→ **ACTIVITY**
Only the lines below, from the one with "(** Truth value of a [str]: [if" through the one with "None => false", are to be written out, exactly.

Collected data:
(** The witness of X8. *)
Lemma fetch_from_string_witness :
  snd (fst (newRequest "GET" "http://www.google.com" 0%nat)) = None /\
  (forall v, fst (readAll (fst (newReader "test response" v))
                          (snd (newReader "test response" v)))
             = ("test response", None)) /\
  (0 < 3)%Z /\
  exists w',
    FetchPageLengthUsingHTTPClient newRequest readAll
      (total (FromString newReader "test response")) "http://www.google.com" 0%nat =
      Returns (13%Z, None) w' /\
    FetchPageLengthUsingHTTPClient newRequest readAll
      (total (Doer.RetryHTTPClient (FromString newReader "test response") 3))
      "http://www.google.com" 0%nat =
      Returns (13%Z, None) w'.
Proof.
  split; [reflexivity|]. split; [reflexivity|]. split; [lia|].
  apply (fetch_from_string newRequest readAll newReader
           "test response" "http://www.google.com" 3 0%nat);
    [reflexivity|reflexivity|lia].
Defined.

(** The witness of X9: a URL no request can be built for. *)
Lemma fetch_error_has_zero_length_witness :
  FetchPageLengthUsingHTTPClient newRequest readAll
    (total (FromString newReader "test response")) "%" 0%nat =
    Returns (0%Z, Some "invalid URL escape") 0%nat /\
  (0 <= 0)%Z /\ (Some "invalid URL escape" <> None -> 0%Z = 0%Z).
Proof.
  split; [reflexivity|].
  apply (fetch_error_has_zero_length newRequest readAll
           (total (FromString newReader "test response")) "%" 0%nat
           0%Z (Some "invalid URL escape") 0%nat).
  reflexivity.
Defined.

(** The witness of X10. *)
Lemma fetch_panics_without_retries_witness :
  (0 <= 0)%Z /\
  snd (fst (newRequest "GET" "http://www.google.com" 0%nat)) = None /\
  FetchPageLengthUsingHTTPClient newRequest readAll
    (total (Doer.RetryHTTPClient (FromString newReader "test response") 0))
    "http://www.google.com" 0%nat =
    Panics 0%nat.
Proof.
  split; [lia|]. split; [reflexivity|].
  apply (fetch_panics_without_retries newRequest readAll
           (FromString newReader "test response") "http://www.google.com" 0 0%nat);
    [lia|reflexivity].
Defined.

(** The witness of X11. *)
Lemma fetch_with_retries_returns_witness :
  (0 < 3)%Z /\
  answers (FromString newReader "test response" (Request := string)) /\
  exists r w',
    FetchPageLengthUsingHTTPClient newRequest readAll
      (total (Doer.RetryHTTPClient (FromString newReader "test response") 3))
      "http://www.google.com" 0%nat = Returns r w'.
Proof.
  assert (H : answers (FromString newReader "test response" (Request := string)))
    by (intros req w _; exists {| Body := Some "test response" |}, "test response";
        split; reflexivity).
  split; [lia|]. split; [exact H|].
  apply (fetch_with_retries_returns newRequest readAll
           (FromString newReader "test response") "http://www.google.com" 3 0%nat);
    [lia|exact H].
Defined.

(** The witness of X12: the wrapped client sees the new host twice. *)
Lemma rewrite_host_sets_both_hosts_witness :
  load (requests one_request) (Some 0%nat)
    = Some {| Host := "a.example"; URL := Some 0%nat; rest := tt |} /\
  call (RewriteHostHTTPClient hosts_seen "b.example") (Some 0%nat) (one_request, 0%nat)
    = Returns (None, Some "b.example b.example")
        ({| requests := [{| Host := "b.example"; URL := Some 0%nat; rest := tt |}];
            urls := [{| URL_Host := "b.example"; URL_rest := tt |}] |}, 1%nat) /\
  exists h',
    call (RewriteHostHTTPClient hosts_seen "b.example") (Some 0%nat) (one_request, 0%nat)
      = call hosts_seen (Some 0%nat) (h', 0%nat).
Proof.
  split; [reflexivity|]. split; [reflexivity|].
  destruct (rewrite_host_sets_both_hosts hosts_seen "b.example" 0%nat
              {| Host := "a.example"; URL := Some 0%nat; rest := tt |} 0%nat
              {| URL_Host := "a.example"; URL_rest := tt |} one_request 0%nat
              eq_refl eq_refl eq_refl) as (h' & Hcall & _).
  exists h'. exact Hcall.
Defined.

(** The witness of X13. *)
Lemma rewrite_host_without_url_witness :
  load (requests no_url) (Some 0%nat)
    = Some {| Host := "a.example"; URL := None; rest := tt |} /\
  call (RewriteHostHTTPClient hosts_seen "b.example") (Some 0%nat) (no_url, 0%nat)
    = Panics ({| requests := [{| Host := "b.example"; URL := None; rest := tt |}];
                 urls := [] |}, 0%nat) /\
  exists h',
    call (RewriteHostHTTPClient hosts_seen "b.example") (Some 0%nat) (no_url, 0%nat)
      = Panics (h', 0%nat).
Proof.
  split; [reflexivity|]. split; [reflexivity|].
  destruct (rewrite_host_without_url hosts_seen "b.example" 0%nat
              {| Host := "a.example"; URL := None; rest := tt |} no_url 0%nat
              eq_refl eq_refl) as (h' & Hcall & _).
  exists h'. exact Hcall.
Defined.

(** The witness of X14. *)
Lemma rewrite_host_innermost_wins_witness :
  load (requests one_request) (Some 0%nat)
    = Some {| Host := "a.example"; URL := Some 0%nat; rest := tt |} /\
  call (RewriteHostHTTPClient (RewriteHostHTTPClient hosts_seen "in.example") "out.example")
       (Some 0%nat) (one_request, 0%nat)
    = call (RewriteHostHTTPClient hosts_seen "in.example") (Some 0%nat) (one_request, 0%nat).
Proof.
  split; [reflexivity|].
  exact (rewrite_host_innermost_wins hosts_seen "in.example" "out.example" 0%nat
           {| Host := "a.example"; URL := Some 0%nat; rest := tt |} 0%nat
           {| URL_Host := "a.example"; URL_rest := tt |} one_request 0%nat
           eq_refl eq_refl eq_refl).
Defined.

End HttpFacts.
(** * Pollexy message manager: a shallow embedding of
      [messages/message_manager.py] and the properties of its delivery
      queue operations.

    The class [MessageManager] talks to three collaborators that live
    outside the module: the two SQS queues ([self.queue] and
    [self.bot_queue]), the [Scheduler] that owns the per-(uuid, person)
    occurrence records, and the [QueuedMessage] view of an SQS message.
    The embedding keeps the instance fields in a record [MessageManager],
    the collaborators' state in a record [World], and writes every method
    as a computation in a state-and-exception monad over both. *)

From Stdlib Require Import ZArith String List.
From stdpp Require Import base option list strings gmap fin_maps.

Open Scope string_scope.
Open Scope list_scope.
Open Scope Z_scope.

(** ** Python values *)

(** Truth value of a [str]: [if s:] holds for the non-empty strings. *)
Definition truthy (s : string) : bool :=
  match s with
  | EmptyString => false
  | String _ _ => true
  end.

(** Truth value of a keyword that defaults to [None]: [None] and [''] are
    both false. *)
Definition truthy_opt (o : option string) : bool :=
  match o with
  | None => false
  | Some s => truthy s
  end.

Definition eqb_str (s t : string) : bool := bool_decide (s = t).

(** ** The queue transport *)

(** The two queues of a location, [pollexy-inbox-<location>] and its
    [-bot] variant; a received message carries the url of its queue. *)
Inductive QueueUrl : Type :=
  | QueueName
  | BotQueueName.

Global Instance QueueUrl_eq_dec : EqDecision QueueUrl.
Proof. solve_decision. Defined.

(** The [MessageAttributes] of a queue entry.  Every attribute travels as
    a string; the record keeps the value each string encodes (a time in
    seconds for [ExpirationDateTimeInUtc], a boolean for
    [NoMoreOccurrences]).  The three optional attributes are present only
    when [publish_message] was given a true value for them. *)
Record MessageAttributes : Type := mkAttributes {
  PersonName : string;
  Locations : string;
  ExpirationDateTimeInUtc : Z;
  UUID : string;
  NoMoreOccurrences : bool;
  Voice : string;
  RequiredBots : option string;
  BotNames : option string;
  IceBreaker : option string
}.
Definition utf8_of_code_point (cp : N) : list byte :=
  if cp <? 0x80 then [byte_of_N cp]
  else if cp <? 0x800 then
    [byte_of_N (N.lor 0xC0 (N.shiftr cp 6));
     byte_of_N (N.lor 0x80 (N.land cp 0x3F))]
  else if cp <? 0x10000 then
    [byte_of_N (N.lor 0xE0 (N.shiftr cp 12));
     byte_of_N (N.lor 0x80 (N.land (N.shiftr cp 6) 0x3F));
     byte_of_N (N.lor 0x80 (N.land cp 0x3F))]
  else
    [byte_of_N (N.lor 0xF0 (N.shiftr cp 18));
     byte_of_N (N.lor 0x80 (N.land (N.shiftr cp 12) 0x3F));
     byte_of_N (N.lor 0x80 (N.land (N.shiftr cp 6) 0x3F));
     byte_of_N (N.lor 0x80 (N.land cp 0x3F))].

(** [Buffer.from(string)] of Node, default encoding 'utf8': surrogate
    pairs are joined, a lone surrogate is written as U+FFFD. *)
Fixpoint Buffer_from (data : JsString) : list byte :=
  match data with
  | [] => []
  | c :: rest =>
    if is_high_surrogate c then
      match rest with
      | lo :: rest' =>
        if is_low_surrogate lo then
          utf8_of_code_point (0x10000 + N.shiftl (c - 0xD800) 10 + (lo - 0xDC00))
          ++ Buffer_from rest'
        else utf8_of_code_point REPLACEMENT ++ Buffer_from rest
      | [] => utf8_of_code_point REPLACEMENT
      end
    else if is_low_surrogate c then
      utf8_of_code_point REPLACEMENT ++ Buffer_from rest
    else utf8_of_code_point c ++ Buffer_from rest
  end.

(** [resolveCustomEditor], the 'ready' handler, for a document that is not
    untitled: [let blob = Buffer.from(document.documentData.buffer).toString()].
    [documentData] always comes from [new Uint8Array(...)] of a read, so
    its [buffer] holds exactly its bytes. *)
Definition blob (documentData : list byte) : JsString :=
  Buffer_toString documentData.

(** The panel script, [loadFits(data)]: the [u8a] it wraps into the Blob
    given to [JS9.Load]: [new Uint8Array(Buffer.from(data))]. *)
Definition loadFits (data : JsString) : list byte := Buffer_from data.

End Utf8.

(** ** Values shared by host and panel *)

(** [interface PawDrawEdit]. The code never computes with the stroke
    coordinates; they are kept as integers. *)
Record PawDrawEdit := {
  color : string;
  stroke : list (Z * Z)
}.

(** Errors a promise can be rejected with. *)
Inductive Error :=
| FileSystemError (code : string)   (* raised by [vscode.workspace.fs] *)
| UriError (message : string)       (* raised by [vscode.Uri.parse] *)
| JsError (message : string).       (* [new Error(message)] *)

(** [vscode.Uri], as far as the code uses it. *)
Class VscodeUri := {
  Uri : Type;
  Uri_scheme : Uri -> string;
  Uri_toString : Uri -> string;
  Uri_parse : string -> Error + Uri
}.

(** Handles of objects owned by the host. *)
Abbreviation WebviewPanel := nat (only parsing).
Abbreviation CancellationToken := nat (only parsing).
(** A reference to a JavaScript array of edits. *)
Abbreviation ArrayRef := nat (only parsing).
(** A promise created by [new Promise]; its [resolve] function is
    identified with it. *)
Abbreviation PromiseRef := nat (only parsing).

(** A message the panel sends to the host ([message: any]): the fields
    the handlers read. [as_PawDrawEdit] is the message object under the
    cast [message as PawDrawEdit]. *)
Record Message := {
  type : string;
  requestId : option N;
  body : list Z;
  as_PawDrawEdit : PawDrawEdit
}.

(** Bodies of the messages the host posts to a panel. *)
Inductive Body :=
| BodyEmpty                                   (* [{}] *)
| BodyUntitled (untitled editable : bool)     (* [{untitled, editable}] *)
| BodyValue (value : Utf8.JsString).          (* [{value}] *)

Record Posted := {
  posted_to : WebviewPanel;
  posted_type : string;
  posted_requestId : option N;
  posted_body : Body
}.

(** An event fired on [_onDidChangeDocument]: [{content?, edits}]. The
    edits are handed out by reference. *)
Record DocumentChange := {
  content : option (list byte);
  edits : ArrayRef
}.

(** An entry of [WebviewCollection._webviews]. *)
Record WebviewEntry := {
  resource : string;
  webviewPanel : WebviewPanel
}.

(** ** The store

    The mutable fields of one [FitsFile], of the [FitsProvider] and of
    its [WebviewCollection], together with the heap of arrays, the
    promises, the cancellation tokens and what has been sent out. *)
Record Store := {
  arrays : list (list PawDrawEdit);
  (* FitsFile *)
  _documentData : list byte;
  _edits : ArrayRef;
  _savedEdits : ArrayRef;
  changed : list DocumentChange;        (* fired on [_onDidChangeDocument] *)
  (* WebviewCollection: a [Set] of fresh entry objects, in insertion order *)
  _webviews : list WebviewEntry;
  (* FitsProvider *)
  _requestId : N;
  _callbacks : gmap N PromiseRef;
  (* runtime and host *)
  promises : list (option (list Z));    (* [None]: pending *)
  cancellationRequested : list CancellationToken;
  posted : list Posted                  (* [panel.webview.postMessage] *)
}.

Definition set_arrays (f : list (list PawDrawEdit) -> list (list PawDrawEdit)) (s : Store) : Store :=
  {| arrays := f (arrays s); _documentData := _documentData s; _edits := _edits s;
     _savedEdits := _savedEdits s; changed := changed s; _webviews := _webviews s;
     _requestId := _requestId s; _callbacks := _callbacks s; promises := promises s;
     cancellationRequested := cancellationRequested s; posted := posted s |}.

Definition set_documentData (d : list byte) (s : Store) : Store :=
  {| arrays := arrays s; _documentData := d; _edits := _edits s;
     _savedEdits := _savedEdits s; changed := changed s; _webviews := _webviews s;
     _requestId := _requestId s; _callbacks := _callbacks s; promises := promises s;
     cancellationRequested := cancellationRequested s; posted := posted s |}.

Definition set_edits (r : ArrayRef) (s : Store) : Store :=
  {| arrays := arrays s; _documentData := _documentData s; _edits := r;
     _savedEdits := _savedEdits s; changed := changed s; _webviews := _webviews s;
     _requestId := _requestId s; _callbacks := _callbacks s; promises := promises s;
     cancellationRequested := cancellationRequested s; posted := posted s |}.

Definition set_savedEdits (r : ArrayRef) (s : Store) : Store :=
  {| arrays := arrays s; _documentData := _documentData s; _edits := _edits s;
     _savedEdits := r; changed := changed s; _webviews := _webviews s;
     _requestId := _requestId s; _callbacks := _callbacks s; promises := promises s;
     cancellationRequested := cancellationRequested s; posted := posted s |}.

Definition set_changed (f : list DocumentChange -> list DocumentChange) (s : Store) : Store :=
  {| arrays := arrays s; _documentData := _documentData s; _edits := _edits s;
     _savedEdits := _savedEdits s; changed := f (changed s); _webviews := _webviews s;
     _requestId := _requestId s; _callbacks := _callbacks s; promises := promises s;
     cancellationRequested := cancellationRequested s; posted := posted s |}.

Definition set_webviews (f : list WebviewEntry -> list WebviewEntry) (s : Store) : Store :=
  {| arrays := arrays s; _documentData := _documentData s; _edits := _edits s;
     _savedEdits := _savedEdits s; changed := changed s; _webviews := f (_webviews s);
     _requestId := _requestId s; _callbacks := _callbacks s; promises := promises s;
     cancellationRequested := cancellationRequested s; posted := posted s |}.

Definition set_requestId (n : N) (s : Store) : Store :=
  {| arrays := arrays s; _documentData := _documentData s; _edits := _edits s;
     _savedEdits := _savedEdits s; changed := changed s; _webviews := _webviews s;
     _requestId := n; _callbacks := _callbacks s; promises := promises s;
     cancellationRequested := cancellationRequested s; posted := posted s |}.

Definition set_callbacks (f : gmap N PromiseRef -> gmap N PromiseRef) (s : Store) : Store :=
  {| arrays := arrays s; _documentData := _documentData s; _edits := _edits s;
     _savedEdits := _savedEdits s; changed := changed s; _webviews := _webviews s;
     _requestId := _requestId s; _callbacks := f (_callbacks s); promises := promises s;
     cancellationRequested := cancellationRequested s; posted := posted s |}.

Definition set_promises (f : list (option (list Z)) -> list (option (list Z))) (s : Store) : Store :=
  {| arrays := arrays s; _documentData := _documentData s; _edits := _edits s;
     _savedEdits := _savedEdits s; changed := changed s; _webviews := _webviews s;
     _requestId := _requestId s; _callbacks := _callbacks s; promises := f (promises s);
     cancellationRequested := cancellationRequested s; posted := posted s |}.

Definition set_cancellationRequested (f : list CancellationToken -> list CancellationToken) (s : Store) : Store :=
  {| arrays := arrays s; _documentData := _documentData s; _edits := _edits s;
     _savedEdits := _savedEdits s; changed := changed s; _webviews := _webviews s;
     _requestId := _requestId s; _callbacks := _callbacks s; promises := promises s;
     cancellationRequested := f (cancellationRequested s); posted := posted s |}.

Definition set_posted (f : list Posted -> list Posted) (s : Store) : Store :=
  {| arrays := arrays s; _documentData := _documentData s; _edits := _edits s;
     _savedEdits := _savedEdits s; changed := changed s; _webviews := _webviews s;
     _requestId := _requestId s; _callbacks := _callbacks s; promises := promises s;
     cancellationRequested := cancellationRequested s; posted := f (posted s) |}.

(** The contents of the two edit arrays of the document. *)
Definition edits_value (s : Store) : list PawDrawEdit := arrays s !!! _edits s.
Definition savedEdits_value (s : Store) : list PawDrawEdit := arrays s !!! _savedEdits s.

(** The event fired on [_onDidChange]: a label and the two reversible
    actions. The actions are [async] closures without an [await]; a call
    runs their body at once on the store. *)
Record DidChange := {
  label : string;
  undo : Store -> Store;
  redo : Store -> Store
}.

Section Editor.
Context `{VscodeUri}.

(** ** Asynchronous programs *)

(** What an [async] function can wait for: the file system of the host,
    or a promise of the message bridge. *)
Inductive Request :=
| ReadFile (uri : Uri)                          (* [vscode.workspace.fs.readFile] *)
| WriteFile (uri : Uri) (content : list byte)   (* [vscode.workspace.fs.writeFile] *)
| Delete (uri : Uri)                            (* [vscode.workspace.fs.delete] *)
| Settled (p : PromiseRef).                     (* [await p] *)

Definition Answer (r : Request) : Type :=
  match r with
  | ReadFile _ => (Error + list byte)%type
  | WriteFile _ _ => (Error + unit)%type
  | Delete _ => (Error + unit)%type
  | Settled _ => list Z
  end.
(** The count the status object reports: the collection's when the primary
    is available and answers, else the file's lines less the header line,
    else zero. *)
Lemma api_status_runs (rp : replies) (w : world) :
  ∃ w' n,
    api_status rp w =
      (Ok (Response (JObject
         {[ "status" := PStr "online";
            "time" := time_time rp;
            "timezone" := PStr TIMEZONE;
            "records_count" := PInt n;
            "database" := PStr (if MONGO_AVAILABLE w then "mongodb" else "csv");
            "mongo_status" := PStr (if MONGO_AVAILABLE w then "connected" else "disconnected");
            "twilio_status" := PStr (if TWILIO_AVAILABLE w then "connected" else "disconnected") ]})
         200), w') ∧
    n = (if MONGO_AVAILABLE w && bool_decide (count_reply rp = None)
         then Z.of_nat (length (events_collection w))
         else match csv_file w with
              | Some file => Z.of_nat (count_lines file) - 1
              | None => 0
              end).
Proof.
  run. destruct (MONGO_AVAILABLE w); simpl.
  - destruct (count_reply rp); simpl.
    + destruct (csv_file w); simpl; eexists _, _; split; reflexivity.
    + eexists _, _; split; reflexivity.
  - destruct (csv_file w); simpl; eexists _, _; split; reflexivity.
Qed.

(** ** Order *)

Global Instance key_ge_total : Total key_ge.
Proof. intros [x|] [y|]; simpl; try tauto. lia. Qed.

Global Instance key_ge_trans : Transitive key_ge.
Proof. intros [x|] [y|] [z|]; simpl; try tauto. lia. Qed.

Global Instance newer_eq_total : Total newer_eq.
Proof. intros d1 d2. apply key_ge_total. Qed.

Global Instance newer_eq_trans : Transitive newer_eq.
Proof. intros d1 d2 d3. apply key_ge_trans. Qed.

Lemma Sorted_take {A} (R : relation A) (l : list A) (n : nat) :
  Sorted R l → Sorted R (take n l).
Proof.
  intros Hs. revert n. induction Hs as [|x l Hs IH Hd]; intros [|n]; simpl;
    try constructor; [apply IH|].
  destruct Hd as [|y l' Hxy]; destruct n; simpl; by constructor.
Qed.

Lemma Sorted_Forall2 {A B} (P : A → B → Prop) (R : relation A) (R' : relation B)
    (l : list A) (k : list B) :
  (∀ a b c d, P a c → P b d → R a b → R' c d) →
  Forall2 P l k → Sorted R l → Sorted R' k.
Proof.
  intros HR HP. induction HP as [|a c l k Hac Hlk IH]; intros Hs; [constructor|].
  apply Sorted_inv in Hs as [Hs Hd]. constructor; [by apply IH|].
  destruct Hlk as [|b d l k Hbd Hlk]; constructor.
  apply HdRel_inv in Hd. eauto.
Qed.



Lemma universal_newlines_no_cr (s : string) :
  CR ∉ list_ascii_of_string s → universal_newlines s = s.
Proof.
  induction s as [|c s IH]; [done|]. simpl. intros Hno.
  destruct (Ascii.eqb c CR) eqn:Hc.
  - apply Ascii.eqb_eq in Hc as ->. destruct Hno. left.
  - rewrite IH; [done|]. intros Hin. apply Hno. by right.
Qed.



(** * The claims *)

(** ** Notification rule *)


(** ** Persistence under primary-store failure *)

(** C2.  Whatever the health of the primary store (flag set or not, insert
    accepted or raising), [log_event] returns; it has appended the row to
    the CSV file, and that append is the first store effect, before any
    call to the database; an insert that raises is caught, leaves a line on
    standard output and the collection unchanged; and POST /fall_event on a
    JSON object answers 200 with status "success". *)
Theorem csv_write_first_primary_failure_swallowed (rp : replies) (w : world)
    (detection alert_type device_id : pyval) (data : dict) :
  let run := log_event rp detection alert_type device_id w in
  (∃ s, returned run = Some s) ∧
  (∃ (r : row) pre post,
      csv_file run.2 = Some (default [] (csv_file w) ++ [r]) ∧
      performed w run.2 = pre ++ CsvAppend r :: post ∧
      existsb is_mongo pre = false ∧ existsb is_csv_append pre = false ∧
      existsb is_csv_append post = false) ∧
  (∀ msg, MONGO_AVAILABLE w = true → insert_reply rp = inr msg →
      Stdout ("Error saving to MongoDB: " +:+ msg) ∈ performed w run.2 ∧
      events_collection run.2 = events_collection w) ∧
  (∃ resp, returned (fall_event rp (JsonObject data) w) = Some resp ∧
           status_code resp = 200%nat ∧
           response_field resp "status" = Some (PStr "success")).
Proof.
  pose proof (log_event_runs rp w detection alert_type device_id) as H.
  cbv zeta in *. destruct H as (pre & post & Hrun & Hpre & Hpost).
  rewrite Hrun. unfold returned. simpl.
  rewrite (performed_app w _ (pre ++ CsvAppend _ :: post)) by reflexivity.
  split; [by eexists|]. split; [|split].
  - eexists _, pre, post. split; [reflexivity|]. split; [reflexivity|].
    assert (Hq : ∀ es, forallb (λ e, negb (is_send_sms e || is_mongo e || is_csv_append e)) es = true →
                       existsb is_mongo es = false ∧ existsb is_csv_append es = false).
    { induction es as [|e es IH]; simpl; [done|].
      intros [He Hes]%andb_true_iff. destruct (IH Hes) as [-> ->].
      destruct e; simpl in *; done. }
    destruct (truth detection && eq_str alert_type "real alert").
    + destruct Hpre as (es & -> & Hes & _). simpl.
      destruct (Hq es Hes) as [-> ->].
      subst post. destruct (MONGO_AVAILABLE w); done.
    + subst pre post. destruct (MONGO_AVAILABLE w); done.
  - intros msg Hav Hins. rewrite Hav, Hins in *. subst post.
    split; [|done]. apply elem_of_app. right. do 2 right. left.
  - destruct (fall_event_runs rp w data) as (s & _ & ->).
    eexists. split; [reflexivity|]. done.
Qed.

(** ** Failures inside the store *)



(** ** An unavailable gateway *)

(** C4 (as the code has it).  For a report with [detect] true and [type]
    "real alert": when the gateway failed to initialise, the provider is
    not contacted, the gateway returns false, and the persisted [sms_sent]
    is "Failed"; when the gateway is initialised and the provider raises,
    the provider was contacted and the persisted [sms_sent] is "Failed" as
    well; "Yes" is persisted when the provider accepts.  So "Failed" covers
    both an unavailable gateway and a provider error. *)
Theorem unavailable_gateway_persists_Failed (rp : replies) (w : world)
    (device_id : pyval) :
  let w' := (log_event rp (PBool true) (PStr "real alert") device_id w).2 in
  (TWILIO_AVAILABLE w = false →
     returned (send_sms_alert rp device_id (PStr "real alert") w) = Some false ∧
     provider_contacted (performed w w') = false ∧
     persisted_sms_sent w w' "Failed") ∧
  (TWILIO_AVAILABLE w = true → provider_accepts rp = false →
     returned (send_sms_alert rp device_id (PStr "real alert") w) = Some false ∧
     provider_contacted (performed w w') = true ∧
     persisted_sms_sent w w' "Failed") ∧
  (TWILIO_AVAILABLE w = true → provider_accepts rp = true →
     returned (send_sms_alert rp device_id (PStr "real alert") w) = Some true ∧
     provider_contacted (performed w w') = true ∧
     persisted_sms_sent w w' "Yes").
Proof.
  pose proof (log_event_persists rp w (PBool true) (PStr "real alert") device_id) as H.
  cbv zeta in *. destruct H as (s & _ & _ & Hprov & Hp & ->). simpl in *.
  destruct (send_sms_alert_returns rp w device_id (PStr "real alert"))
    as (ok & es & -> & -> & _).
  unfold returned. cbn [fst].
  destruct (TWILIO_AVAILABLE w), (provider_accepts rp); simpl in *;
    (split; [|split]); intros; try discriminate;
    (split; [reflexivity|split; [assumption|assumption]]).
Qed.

→ **WORKED SOLUTION**
(** Truth value of a [str]: [if s:] holds for the non-empty strings. *)
Definition truthy (s : string) : bool :=
  match s with
  | EmptyString => false
  | String _ _ => true
  end.

(** Truth value of a keyword that defaults to [None]: [None] and [''] are
    both false. *)
Definition truthy_opt (o : option string) : bool :=
  match o with
  | None => false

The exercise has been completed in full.